_TASK INSTRUCTIONS_
Return every line from the one with "in f.readlines()]] *)" through the one with "Definition starts_solid (l", inclusive, exactly as it appears below.

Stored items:
Definition readlines (text : string) : list (list ascii) :=
  readlines_aux [] (list_ascii_of_string text).

(** [features = [line.strip().replace(" ", "_") for line in f.readlines()]] *)
Definition load_features (text : string) : list string :=
  map (fun line => string_of_list_ascii (normalize_line line)) (readlines text).

Definition newline : ascii := "010"%char.

(** A list whose first character (if any) is not whitespace. *)
Definition starts_solid (l : list ascii) : Prop :=
  match l with [] => True | c :: _ => is_space c = false end.

Definition ends_solid (l : list ascii) : Prop := starts_solid (rev l).

(** ** Helper lemmas on stripping *)

Lemma lstrip_spaces_app :
  forall p m, forallb is_space p = true -> lstrip (p ++ m) = lstrip m.
Proof.
  induction p as [|c p IH]; intros m H; [reflexivity|].
  simpl in H |- *. apply andb_true_iff in H as [Hc Hp]. rewrite Hc. auto.
Qed.

Lemma lstrip_solid : forall m, starts_solid m -> lstrip m = m.
Proof. intros [|c m] H; simpl in *; [reflexivity|]. rewrite H. reflexivity. Qed.

Lemma lstrip_starts_solid : forall m, starts_solid (lstrip m).
Proof.
  induction m as [|c m IH]; simpl; [exact I|].
  destruct (is_space c) eqn:E; [exact IH|exact E].
Qed.

Lemma lstrip_suffix : forall m, exists pre, m = (pre ++ lstrip m)%list.
Proof.
  induction m as [|c m IH]; simpl; [exists []; reflexivity|].
  destruct (is_space c).
  - destruct IH as [pre E]. exists (c :: pre). simpl. congruence.
  - exists []. reflexivity.
Qed.

Lemma ends_solid_suffix :
  forall pre s, ends_solid (pre ++ s) -> s <> [] -> ends_solid s.
Proof.
  unfold ends_solid. intros pre s H Hs.
  destruct (rev s) as [|c r] eqn:E.
  - exfalso. apply Hs. rewrite <- (rev_involutive s), E. reflexivity.
  - rewrite rev_app_distr, E in H. exact H.
Qed.

Lemma rstrip_ends_solid : forall m, ends_solid (rstrip m).
Proof.
  intro m. unfold ends_solid, rstrip. rewrite rev_involutive.
  apply lstrip_starts_solid.
Qed.

Lemma strip_solid :
  forall m, starts_solid m -> ends_solid m -> strip m = m.
Proof.
  intros m Hs He. unfold strip, rstrip.
  rewrite (lstrip_solid (rev m) He), rev_involutive. apply lstrip_solid. exact Hs.
Qed.

Lemma strip_starts_solid : forall m, starts_solid (strip m).
Proof. intro m. apply lstrip_starts_solid. Qed.

Lemma strip_ends_solid : forall m, ends_solid (strip m).
Proof.
  intro m. unfold strip.
  destruct (lstrip (rstrip m)) as [|c r] eqn:E; [exact I|].
  destruct (lstrip_suffix (rstrip m)) as [pre Hpre].
  rewrite <- E. apply (ends_solid_suffix pre).
  - rewrite <- Hpre. apply rstrip_ends_solid.
  - rewrite E. discriminate.
Qed.

Lemma forallb_rev_true :
  forall (f : ascii -> bool) l, forallb f l = true -> forallb f (rev l) = true.
Proof.
  intros f l H. apply forallb_forall. intros x Hx.
  apply (proj1 (forallb_forall f l)); [exact H|]. apply in_rev. exact Hx.
Qed.

Lemma strip_padded :
  forall p m q,
    forallb is_space p = true -> forallb is_space q = true ->
    starts_solid m -> ends_solid m -> strip (p ++ m ++ q) = m.
Proof.
  intros p m q Hp Hq Hs He. unfold strip, rstrip.
  rewrite !rev_app_distr, <- app_assoc.
  rewrite (lstrip_spaces_app (rev q) _ (forallb_rev_true _ _ Hq)).
  unfold ends_solid in He.
  destruct (rev m) as [|c r] eqn:Em.
  - assert (Hm : m = []) by (rewrite <- (rev_involutive m), Em; reflexivity).
    subst m. simpl.
    rewrite <- (app_nil_r (rev p)), (lstrip_spaces_app _ _ (forallb_rev_true _ _ Hp)).
    reflexivity.
  - simpl. simpl in He. rewrite He.
    change (c :: (r ++ rev p))%list with ((c :: r) ++ rev p)%list.
    rewrite <- Em, rev_app_distr, !rev_involutive.
    rewrite (lstrip_spaces_app _ _ Hp). apply lstrip_solid. exact Hs.
Qed.

Lemma strip_trailing_space :
  forall l c, is_space c = true -> strip (l ++ [c]) = strip l.
Proof.
  intros l c Hc. unfold strip, rstrip.
  rewrite rev_app_distr. simpl. rewrite Hc. reflexivity.
Qed.

Lemma readlines_aux_line :
  forall line cur rest,
    ~ In newline line ->
    readlines_aux cur (line ++ newline :: rest)
      = ((rev cur ++ line ++ [newline])%list :: readlines_aux [] rest).
Proof.
  induction line as [|c line IH]; intros cur rest Hn.
  - reflexivity.
  - simpl. destruct (Ascii.eqb_spec c "010"%char) as [E|_].
    + exfalso. apply Hn. left. exact E.
    + rewrite IH by (intro H; apply Hn; right; exact H).
      simpl. rewrite <- ?app_assoc. reflexivity.
Qed.

Lemma replace_space_keeps_solid :
  forall c, is_space c = false ->
    (if Ascii.eqb c " "%char then "_"%char else c) = c.
Proof.
  intros c H. destruct (Ascii.eqb_spec c " "%char) as [->|_]; [discriminate|reflexivity].
Qed.

Lemma replace_space_starts_solid :
  forall l, starts_solid l -> starts_solid (replace_space l).
Proof.
  intros [|c l] H; simpl in *; [exact I|]. rewrite replace_space_keeps_solid; exact H.
Qed.

Lemma replace_space_ends_solid :
  forall l, ends_solid l -> ends_solid (replace_space l).
Proof.
  unfold ends_solid, replace_space. intros l H. rewrite <- map_rev.
  destruct (rev l) as [|c r]; simpl in *; [exact I|].
  rewrite replace_space_keeps_solid; exact H.
Qed.

Lemma replace_space_idem :
  forall l, replace_space (replace_space l) = replace_space l.
Proof.
  intro l. unfold replace_space. rewrite map_map. apply map_ext. intro c.
  destruct (Ascii.eqb_spec c " "%char) as [->|N]; [reflexivity|].
  destruct (Ascii.eqb_spec c " "%char); [contradiction|reflexivity].
Qed.

(** ** Extra properties *)

(** [features.txt] written with the sidebar's display names (spaces, any
    surrounding whitespace) normalizes to exactly the model feature names
    [feature_mapping] converts them to. *)
Theorem features_line_matches_mapping :
  forall k f p q,
    In (k, f) feature_mapping ->
    forallb is_space p = true -> forallb is_space q = true ->
    string_of_list_ascii (normalize_line (p ++ list_ascii_of_string k ++ q)) = f.
Proof.
  intros k f p q Hin Hp Hq.
  simpl in Hin.
  repeat destruct Hin as [E|Hin]; try contradiction; injection E as <- <-;
    unfold normalize_line; rewrite strip_padded by (assumption || reflexivity);
    reflexivity.
Qed.

Lemma features_line_matches_mapping_witness :
  string_of_list_ascii
    (normalize_line ([" "%char] ++ list_ascii_of_string "Beta blocker" ++ [newline]))
  = "Beta_blocker".
Proof.
  apply (features_line_matches_mapping "Beta blocker"); [|reflexivity|reflexivity].
  simpl. do 4 right. left. reflexivity.
Defined.

(** Normalizing a [features.txt] line twice changes nothing, and the result
    has no space left and no whitespace at either end. *)
Theorem normalize_line_idempotent :
  forall l,
    normalize_line (normalize_line l) = normalize_line l /\
    ~ In " "%char (normalize_line l) /\
    starts_solid (normalize_line l) /\ ends_solid (normalize_line l).
Proof.
  intro l. unfold normalize_line.
  pose proof (replace_space_starts_solid _ (strip_starts_solid l)) as Hs.
  pose proof (replace_space_ends_solid _ (strip_ends_solid l)) as He.
  split; [|split; [|split; assumption]].
  - rewrite (strip_solid _ Hs He). apply replace_space_idem.
  - unfold replace_space. intro H.
    destruct (proj1 (in_map_iff _ _ _) H) as (c & Hc & _).
    destruct (Ascii.eqb_spec c " "%char) as [E|N]; [discriminate Hc|contradiction].
Qed.

(** A [features.txt] whose lines each end in a newline gives one feature
    per line, each line normalized on its own (its newline dropped). *)
Theorem load_features_lines :
  forall lines,
    Forall (fun l => ~ In newline l) lines ->
    load_features (string_of_list_ascii (List.concat (map (fun l => (l ++ [newline])%list) lines)))
      = map (fun l => string_of_list_ascii (normalize_line l)) lines.
Proof.
  intros lines H. unfold load_features, readlines.
  rewrite list_ascii_of_string_of_list_ascii.
  induction H as [|l lines Hl H IH]; [reflexivity|].
  simpl. rewrite <- app_assoc. simpl. rewrite readlines_aux_line by exact Hl.
  simpl. rewrite IH. f_equal. f_equal. unfold normalize_line.
  rewrite strip_trailing_space by reflexivity. reflexivity.
Qed.

Lemma load_features_lines_witness :
  load_features (string_of_list_ascii
    (List.concat (map (fun l => (l ++ [newline])%list)
       [list_ascii_of_string "Age"; list_ascii_of_string "Stent for IRA "])))
  = ["Age"; "Stent_for_IRA"].
Proof.
  rewrite load_features_lines; [reflexivity|].
  repeat constructor; simpl; intro H; repeat destruct H as [H|H];
    try discriminate H; exact H.
Defined.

_COMPLETED EXERCISE_
(** [features = [line.strip().replace(" ", "_") for line in f.readlines()]] *)
Definition load_features (text : string) : list string :=
  map (fun line => string_of_list_ascii (normalize_line line)) (readlines text).

Definition newline : ascii := "010"%char.

(** A list whose first character (if any) is not whitespace. *)
Definition starts_solid (l : list ascii) : Prop :=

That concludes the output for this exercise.